RI-244
November 6, 1995
SYLLABUS
A lawyer may include in an otherwise proper direct mail advertising circular (1) a description of the lawyer's dedication to providing "affordable" services, (2) an invitation to call for a "no-cost informational interview," and (3) a statement of the fees the lawyer actually charges for enumerated services.
References: MRPC 7.1, 7.3(a); RI-169; CI-814.
TEXT
A lawyer proposes to send a descriptive circular by direct mail to "private sector employers in Michigan" whose identities are to be ascertained from telephone directories or other generally available lists. The mailing would be made to such entities on a blanket basis, i.e., without regard to or knowledge that any addressees were then involved in any dispute or particular transaction in or about which the lawyer's services are offered or touted. The circular describes the lawyer's firm and its credo in generally glowing but non-specific terms, lists the particular kinds of services that the firm provides in the fields in which the firm specializes, and includes the resume of the lawyer whose name the firm carries.
The lawyer asks (1) whether the circular may ethically tout the firm as "affordable" among its other attributes and urge recipients to contact the firm for, among other things, a "no-cost informational interview," and (2) whether the circular might permissibly be expanded so as to quote prices for specific services, such as "contract analysis for $250.00."
Advertising is generally permitted, within limits, under MRPC 7.1. Materials which are false, fraudulent, misleading or deceptive are out-of-bounds under that rule. Direct contact with prospective clients is further governed by MRPC 7.3(a) which states:
"(a) A lawyer shall not solicit professional employment from a prospective client with whom the lawyer has no family or prior professional relationship when a significant motive for the lawyer's doing so is the lawyer's pecuniary gain. The term "solicit" includes contact in person, by telephone or telegraph, by letter or other writing, or by other communication directed to a specific recipient, but does not include letters addressed or advertising circulars distributed generally to persons not known to need legal services of the kind provided by the lawyer in a particular matter, but who are so situated that they might in general find such services useful, nor does the term "solicit" include "sending truthful and nondeceptive letters to potential clients known to face particular legal problems" as elucidated in Shapero v. Kentucky Bar Ass'n, 486 US 466; 108 SCt 1916; 100 L Ed 2d 475 (1988)."
After Shapero and its explicit inclusion in the body of MRPC 7.3(a), it is clear that personalized letters or, as here, impersonal circulars, targeted to potential clients with an identified need for particular legal services, which invite the recipient to respond to the lawyer, fall within the scope of communications which are constitutionally protected and are ethically permissible as commercial speech. RI-169.
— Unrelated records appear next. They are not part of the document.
(* ===== verification/LaunchdText.v ===== *)
(** * launchd's text reads back

    [print_disabled] and [print_service] write the text of
    [launchctl print-disabled system] and [launchctl print] as launchd does;
    what [label_disabled] and [field] read from it is what was written. *)

From S2P Require Import Prelude RustStr Text Surface Protocol Host Wire Launchd.
Import Launchd.

(** One line per service of the disabled list, and its frame. *)
Definition print_disabled (l : list (string * bool)) : string :=
  unlines ("disabled services = {" ::
    ((λ p : string * bool, chr tab +:+ quoted p.1 +:+ " => " +:+
        (if p.2 then "disabled" else "enabled")) <$> l) ++ ["}"]).

(** One line per attribute of the service, and its frame. *)
Definition print_service (name : string) (l : list (string * string)) : string :=
  unlines ((name +:+ " = {") ::
    ((λ p : string * string, chr tab +:+ p.1 +:+ " = " +:+ p.2) <$> l) ++ ["}"]).

(** A label as launchd allows: visible characters, no quote. *)
Definition plain_label (s : string) : Prop := Forall_str (λ c, graphic c ∧ c ≠ dquote) s.

(** An attribute: a visible name without an equals sign, and a tidy value on
    one line. *)
Definition plain_attr (p : string * string) : Prop :=
  Forall_str (λ c, graphic c ∧ c ≠ "="%char) p.1 ∧ p.1 ≠ EmptyString ∧ tidy p.2 ∧ one_line p.2.

Section text_lemmas.

Lemma graphic_one_line s : Forall_str graphic s → one_line s.
Proof.
  apply Forall_str_impl. intros c Hc. split; intros ->; by destruct Hc.
Qed.

Lemma one_line_app s t : one_line s → one_line t → one_line (s +:+ t).
Proof. intros Hs Ht. apply Forall_str_app. by split. Qed.

(** Two names up to a character neither has. *)
Lemma split_at_char sep a a' r r' :
  Forall_str (λ c, c ≠ sep) a → Forall_str (λ c, c ≠ sep) a' →
  a +:+ String sep r = a' +:+ String sep r' → a = a' ∧ r = r'.
Proof.
  intros Ha Ha' Heq. pose proof (split_once_app sep a r Ha) as H1.
  rewrite Heq, split_once_app in H1 by done. by injection H1.
Qed.

Lemma plain_label_quote s : plain_label s → Forall_str (λ c, c ≠ dquote) s.
Proof. apply Forall_str_impl. naive_solver. Qed.

Lemma strip_quoted s s' r :
  plain_label s → plain_label s' →
  strip_prefix (quoted s +:+ " =>") (quoted s' +:+ " => " +:+ r) =
  if decide (s = s') then Some (String " "%char r) else None.
Proof.
  intros Hs Hs'. case_decide as Heq.
  - subst s'. apply strip_prefix_Some. simpl. f_equal. by rewrite <- !str_app_assoc.
  - destruct (strip_prefix _ _) as [t|] eqn:Ht; [|done]. exfalso. apply Heq.
    apply strip_prefix_Some in Ht. unfold quoted in Ht. simpl in Ht. injection Ht as Ht.
    rewrite <- !str_app_assoc in Ht. simpl in Ht. symmetry in Ht.
    by apply split_at_char in Ht as [-> _]; [|by apply plain_label_quote..].
Qed.

(** A line of the disabled list. *)
Lemma disabled_line_trim s w :
  tidy w → one_line w →
  plain_label s → trim (chr tab +:+ quoted s +:+ " => " +:+ w) = quoted s +:+ " => " +:+ w ∧
                  one_line (chr tab +:+ quoted s +:+ " => " +:+ w).
Proof.
  intros [Hw1 Hw2] Hw Hs. split.
  - rewrite <- (str_app_nil_r (quoted s +:+ " => " +:+ w)) at 1. apply trim_tidy; auto with pai_sho.
    split; [done|]. do 2 apply ends_graphic_app. done.
  - apply one_line_app; [decide_now|].
    apply one_line_app; [|by apply one_line_app; [decide_now|]].
    change (one_line (chr dquote +:+ s +:+ chr dquote)).
    apply one_line_app; [decide_now|]. apply one_line_app; [|decide_now].
    apply graphic_one_line. revert Hs. apply Forall_str_impl. naive_solver.
Qed.

Lemma attr_line_trim p :
  plain_attr p → trim (chr tab +:+ p.1 +:+ " = " +:+ p.2) = p.1 +:+ " = " +:+ p.2 ∧
                 one_line (chr tab +:+ p.1 +:+ " = " +:+ p.2).
Proof.
  intros (Hk & Hne & [Hv1 Hv2] & Hl). split.
  - rewrite <- (str_app_nil_r (p.1 +:+ " = " +:+ p.2)) at 1. apply trim_tidy; auto with pai_sho.
    split; [|by do 2 apply ends_graphic_app].
    destruct p.1 as [|c k]; [done|]. simpl in *. apply Hk.
  - apply one_line_app; [decide_now|]. apply one_line_app; [|by apply one_line_app; [decide_now|]].
    apply graphic_one_line. revert Hk. apply Forall_str_impl. naive_solver.
Qed.

Lemma strip_attr key p :
  Forall_str (λ c, graphic c ∧ c ≠ "="%char) key → plain_attr p →
  strip_prefix (key +:+ " = ") (p.1 +:+ " = " +:+ p.2) =
  if decide (key = p.1) then Some p.2 else None.
Proof.
  intros Hk (Hp & _). case_decide as Heq.
  - subst key. apply strip_prefix_Some. by rewrite <- str_app_assoc.
  - destruct (strip_prefix _ _) as [t|] eqn:Ht; [|done]. exfalso. apply Heq.
    apply strip_prefix_Some in Ht. rewrite <- str_app_assoc in Ht. simpl in Ht.
    apply split_at_char in Ht as [-> _]; [done|..];
      (eapply Forall_str_impl; [|eassumption]); intros c [Hg _] ->; by destruct Hg.
Qed.

Lemma trim_tidy_alone s : tidy s → trim s = s.
Proof.
  intros Hs. pose proof (trim_tidy EmptyString s EmptyString ws_string_nil ws_string_nil Hs) as Ht.
  simpl in Ht. by rewrite str_app_nil_r in Ht.
Qed.

Lemma label_disabled_print l lab :
  Forall plain_label l.*1 → plain_label lab →
  label_disabled (print_disabled l) lab = true ↔ (lab, true) ∈ l.
Proof.
  intros Hl Hlab. unfold label_disabled, print_disabled.
  assert (Hw : ∀ b : bool, tidy (if b then "disabled" else "enabled") ∧
                           one_line (if b then "disabled" else "enabled")).
  { intros []; split; decide_now. }
  rewrite lines_unlines.
  2: { constructor; [decide_now|]. apply Forall_app. split; [|by constructor; [decide_now|]].
       apply Forall_fmap. rewrite Forall_fmap in Hl. eapply Forall_impl; [exact Hl|].
       intros p Hp. by apply disabled_line_trim; [apply Hw..|]. }
  cbn [existsb]. rewrite existsb_app. cbn [existsb].
  assert (Hhd : ∀ t, (t = "disabled services = {" ∨ t = "}") →
    match strip_prefix (quoted lab +:+ " =>") (trim t) with
    | Some rest => bool_decide (first_word rest = Some "disabled")
    | None => false
    end = false).
  { intros t Ht. rewrite trim_tidy_alone by (destruct Ht as [->| ->]; decide_now).
    by destruct Ht as [->| ->]. }
  rewrite !Hhd by auto. rewrite orb_false_l, !orb_false_r.
  induction l as [|[s b] l IH]; cbn [fmap list_fmap existsb].
  - split; [done|]. by intros ?%elem_of_nil.
  - rewrite fmap_cons in Hl. apply Forall_cons in Hl as [Hs Hl]. simpl in Hs.
    rewrite orb_true_iff, IH by done.
    destruct (disabled_line_trim s (if b then "disabled" else "enabled")) as [Htr _];
      [apply Hw..|done|]. cbn [fst snd]. rewrite Htr, strip_quoted by done.
    rewrite elem_of_cons. case_decide as Heq.
    + subst s. destruct b; rewrite first_word_graphic by (done || decide_now).
      * rewrite bool_decide_eq_true. naive_solver.
      * rewrite bool_decide_eq_true. naive_solver.
    + naive_solver.
Qed.

Lemma field_print name attrs key :
  Forall plain_attr attrs → plain_attr (name, "{") →
  Forall_str (λ c, graphic c ∧ c ≠ "="%char) key →
  field (print_service name attrs) key =
    snd <$> head (filter (λ p, p.1 = key) ((name, "{") :: attrs)).
Proof.
  intros Hattrs Hname Hkey. unfold field, print_service.
  assert (Hfirst : one_line (name +:+ " = {") ∧ trim (name +:+ " = {") = name +:+ " = " +:+ "{").
  { pose proof (attr_line_trim (name, "{") Hname) as [Ht Ho]. simpl in Ht, Ho. split; [apply Ho|].
    destruct Hname as (Hk & Hne & _). apply trim_tidy_alone. split.
    - simpl in Hk, Hne. destruct name as [|c n]; [done|]. simpl in *. apply Hk.
    - by apply (ends_graphic_app name " = {"). }
  rewrite lines_unlines.
  2: { constructor; [apply Hfirst|]. apply Forall_app. split; [|by constructor; [decide_now|]].
       apply Forall_fmap. eapply Forall_impl; [exact Hattrs|].
       intros p Hp. by apply attr_line_trim. }
  set (read := λ line, _).
  assert (Hread : ∀ t p, plain_attr p → trim t = p.1 +:+ " = " +:+ p.2 →
                         read t = if decide (p.1 = key) then Some p.2 else None).
  { intros t p Hp Ht. unfold read. rewrite Ht, strip_attr by done.
    destruct Hp as (_ & _ & Hv & _).
    destruct (decide (key = p.1)), (decide (p.1 = key)); try congruence; [|done].
    simpl. rewrite trim_tidy_alone by done. destruct p.2; [by destruct Hv|done]. }
  assert (Hend : read "}" = None).
  { unfold read. rewrite trim_tidy_alone by decide_now.
    destruct (strip_prefix (key +:+ " = ") "}") as [t|] eqn:Ht; [|done].
    apply strip_prefix_Some, (f_equal String.length) in Ht.
    rewrite !str_length_app in Ht. simpl in Ht. lia. }
  cbn [omap list_omap]. rewrite (Hread _ (name, "{") Hname) by apply Hfirst.
  rewrite filter_cons. cbn [fst]. case_decide; [done|].
  induction Hattrs as [|p attrs Hp _ IH].
  - simpl. by rewrite Hend.
  - rewrite fmap_cons. simpl app. cbn [omap list_omap].
    rewrite (Hread _ p Hp) by (by apply attr_line_trim).
    rewrite filter_cons. case_decide; [done|]. exact IH.
Qed.

End text_lemmas.

(** ** Properties *)

(** The service reads launchd's text back.  In the text of the
    disabled list, over plain labels, a label reads as disabled exactly when a
    line says so; in the text of a service, an attribute reads as the value on
    the first line of that name, whatever the values contain, and as nothing
    when there is none. *)
Theorem launchd_text_reads_back (l : list (string * bool)) (lab name key : string)
    (attrs : list (string * string)) :
  Forall plain_label l.*1 → plain_label lab →
  Forall plain_attr attrs → Forall_str (λ c, graphic c ∧ c ≠ "="%char) key →
  plain_attr (name, "{") →
  (label_disabled (print_disabled l) lab = true ↔ (lab, true) ∈ l) ∧
  field (print_service name attrs) key =
    snd <$> head (filter (λ p, p.1 = key) ((name, "{") :: attrs)).
Proof.
  intros Hl Hlab Hattrs Hkey Hname. split.
  - by apply label_disabled_print.
  - by apply field_print.
Qed.

(** One service disabled and one not; a state, a process, and a value that has
    another attribute's text in it. *)
Lemma launchd_text_reads_back_witness :
  label_disabled (print_disabled [("pai-sho-x", true); (LABEL, false)]) LABEL = false ∧
  field (print_service domain
           [("state", "running"); ("note", "pid = 1"); ("pid", "42"); ("pid", "7")]) "pid"
    = Some "42"%string.
Proof.
  destruct (launchd_text_reads_back [("pai-sho-x", true); (LABEL, false)] LABEL domain "pid"
              [("state", "running"); ("note", "pid = 1"); ("pid", "42"); ("pid", "7")])
    as [Hd Hf]; [decide_now..|]. split.
  - apply not_true_is_false. intros Hd'%Hd. revert Hd'. by decide_now.
  - rewrite Hf. by vm_compute.
Defined.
The contents of the circular must conform to the requirements of MRPC 7.1, even though the targeted nature of the solicitation passes muster under MRPC 7.3. Here, the communication states that the lawyer's firm is dedicated to lofty principles, including providing "affordable" services, and it invites prospective clients to respond for additional information, a price quote or a "no-cost informational interview." So long as informational interviews (which term implies a face-to-face or telephone conversation with a knowledgeable firm representative in which all aspects of any prospective engagement are fairly, frankly and truthfully discussed) are readily available and are free, we see nothing in the circular's invitation that is proscribed by MRPC 7.1.
The circular's description of the firm's ideals as including providing "affordable" services along with services described as highly professional and creative, is a somewhat closer question, although the Committee believes it to be permissible under the facts presented here. Included as it is in the firm's mission statement, the term "affordable" is unlikely to be interpreted by members of the targeted group as a specific representation or warranty that the firm's fees are within the budget of any prospective client who may respond to the circular. Where, as is almost certainly true here, the lawyer has not regularly represented persons who can be expected to receive and respond to the circular, the lawyer's eventual compliance with the fee arrangements requirement of MRPC 1.5(b) should serve to prevent misunderstandings about the affordability of fees in any resulting engagement--misunderstandings which might otherwise arguably have been created by the language of the circular alone. The "affordable" appellation, in a clearly promotional piece, is not sufficiently specific to be misleading.
The second question posed by the lawyer is whether the circular may permissibly include a quotation of the firm's actual fees for specific services that are listed in the circular, such as "contract analysis for $250.00." As long as the quoted fees are truthful and the firm is prepared to complete listed projects for the amounts stated, including price information in the circular would neither render it misleading or deceptive under MRPC 7.1, nor transform it into a "solicitation" that is proscribed by MRPC 7.3. Indeed, such price information would seem to add to the informational value of the circular and not detract from it. We caution, however, that such publicly advertised fee schedules may be difficult, cumbersome or costly to change if the firm elects to raise its rates in the future. See CI-814.